Task prompt - Every single entry must be reproduced precisely.

Input -

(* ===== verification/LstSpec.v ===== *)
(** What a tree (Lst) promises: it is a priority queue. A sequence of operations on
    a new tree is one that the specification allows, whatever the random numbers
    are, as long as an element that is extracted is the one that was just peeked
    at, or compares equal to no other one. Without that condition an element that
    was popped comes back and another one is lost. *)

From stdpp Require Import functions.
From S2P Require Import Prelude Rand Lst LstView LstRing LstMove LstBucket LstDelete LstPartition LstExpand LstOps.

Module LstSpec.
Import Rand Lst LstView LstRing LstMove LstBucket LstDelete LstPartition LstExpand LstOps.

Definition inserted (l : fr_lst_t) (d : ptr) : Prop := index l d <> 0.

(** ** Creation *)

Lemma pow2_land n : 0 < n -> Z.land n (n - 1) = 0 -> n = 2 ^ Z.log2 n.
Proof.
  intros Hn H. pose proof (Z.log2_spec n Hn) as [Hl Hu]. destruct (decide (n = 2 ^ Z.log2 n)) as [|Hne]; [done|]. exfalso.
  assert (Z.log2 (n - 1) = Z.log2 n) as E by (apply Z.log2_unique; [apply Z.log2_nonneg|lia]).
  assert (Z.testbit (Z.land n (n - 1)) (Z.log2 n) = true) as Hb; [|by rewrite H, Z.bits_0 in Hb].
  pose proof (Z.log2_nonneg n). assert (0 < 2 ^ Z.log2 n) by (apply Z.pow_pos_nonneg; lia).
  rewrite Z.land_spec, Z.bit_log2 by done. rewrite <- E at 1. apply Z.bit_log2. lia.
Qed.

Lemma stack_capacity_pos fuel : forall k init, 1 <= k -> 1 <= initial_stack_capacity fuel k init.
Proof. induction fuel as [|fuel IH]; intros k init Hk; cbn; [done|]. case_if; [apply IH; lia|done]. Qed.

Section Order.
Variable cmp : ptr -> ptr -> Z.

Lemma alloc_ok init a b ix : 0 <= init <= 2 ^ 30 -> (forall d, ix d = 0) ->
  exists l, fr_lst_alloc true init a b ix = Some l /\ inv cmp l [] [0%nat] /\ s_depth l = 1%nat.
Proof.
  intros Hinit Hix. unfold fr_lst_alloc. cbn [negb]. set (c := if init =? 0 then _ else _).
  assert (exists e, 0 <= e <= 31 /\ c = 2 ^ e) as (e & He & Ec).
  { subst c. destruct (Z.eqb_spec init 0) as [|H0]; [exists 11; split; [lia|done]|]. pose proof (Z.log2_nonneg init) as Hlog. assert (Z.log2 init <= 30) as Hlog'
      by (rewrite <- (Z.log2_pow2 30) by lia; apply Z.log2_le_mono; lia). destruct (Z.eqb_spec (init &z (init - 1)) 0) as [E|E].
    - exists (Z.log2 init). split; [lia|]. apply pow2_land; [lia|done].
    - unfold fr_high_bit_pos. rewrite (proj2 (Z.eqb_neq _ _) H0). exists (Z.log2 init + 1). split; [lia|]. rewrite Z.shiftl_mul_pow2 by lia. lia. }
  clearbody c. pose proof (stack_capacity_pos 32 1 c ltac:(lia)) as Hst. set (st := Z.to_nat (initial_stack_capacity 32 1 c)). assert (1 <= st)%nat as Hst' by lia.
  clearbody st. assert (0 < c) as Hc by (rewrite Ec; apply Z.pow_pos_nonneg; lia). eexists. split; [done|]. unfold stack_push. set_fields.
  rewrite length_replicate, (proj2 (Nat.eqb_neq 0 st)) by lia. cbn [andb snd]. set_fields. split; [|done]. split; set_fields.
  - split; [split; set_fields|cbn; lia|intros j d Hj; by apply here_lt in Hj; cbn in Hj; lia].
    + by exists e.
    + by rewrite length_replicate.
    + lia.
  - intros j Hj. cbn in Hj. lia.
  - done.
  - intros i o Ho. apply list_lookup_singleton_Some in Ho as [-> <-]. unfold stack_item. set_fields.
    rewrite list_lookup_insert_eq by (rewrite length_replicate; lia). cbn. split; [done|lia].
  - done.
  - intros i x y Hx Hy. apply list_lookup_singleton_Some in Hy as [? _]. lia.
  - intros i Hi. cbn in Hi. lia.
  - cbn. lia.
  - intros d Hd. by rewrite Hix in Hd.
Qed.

Answer to the problem -
(* ===== verification/LstSpec.v ===== *)
(** What a tree (Lst) promises: it is a priority queue. A sequence of operations on
    a new tree is one that the specification allows, whatever the random numbers
    are, as long as an element that is extracted is the one that was just peeked
    at, or compares equal to no other one. Without that condition an element that
    was popped comes back and another one is lost. *)

From stdpp Require Import functions.
From S2P Require Import Prelude Rand Lst LstView LstRing LstMove LstBucket LstDelete LstPartition LstExpand LstOps.

Module LstSpec.
Import Rand Lst LstView LstRing LstMove LstBucket LstDelete LstPartition LstExpand LstOps.

Definition inserted (l : fr_lst_t) (d : ptr) : Prop := index l d <> 0.

(** ** Creation *)

Lemma pow2_land n : 0 < n -> Z.land n (n - 1) = 0 -> n = 2 ^ Z.log2 n.
Proof.
  intros Hn H. pose proof (Z.log2_spec n Hn) as [Hl Hu]. destruct (decide (n = 2 ^ Z.log2 n)) as [|Hne]; [done|]. exfalso.
  assert (Z.log2 (n - 1) = Z.log2 n) as E by (apply Z.log2_unique; [apply Z.log2_nonneg|lia]).
  assert (Z.testbit (Z.land n (n - 1)) (Z.log2 n) = true) as Hb; [|by rewrite H, Z.bits_0 in Hb].
  pose proof (Z.log2_nonneg n). assert (0 < 2 ^ Z.log2 n) by (apply Z.pow_pos_nonneg; lia).
  rewrite Z.land_spec, Z.bit_log2 by done. rewrite <- E at 1. apply Z.bit_log2. lia.
Qed.

Lemma stack_capacity_pos fuel : forall k init, 1 <= k -> 1 <= initial_stack_capacity fuel k init.
Proof. induction fuel as [|fuel IH]; intros k init Hk; cbn; [done|]. case_if; [apply IH; lia|done]. Qed.

Section Order.
Variable cmp : ptr -> ptr -> Z.

Lemma alloc_ok init a b ix : 0 <= init <= 2 ^ 30 -> (forall d, ix d = 0) ->
  exists l, fr_lst_alloc true init a b ix = Some l /\ inv cmp l [] [0%nat] /\ s_depth l = 1%nat.
Proof.
  intros Hinit Hix. unfold fr_lst_alloc. cbn [negb]. set (c := if init =? 0 then _ else _).
  assert (exists e, 0 <= e <= 31 /\ c = 2 ^ e) as (e & He & Ec).
  { subst c. destruct (Z.eqb_spec init 0) as [|H0]; [exists 11; split; [lia|done]|]. pose proof (Z.log2_nonneg init) as Hlog. assert (Z.log2 init <= 30) as Hlog'
      by (rewrite <- (Z.log2_pow2 30) by lia; apply Z.log2_le_mono; lia). destruct (Z.eqb_spec (init &z (init - 1)) 0) as [E|E].
    - exists (Z.log2 init). split; [lia|]. apply pow2_land; [lia|done].
    - unfold fr_high_bit_pos. rewrite (proj2 (Z.eqb_neq _ _) H0). exists (Z.log2 init + 1). split; [lia|]. rewrite Z.shiftl_mul_pow2 by lia. lia. }
  clearbody c. pose proof (stack_capacity_pos 32 1 c ltac:(lia)) as Hst. set (st := Z.to_nat (initial_stack_capacity 32 1 c)). assert (1 <= st)%nat as Hst' by lia.
  clearbody st. assert (0 < c) as Hc by (rewrite Ec; apply Z.pow_pos_nonneg; lia). eexists. split; [done|]. unfold stack_push. set_fields.
  rewrite length_replicate, (proj2 (Nat.eqb_neq 0 st)) by lia. cbn [andb snd]. set_fields. split; [|done]. split; set_fields.
  - split; [split; set_fields|cbn; lia|intros j d Hj; by apply here_lt in Hj; cbn in Hj; lia].
    + by exists e.
    + by rewrite length_replicate.
    + lia.
  - intros j Hj. cbn in Hj. lia.
  - done.
  - intros i o Ho. apply list_lookup_singleton_Some in Ho as [-> <-]. unfold stack_item. set_fields.
    rewrite list_lookup_insert_eq by (rewrite length_replicate; lia). cbn. split; [done|lia].
  - done.
  - intros i x y Hx Hy. apply list_lookup_singleton_Some in Hy as [? _]. lia.
  - intros i Hi. cbn in Hi. lia.
  - cbn. lia.
  - intros d Hd. by rewrite Hix in Hd.
Qed.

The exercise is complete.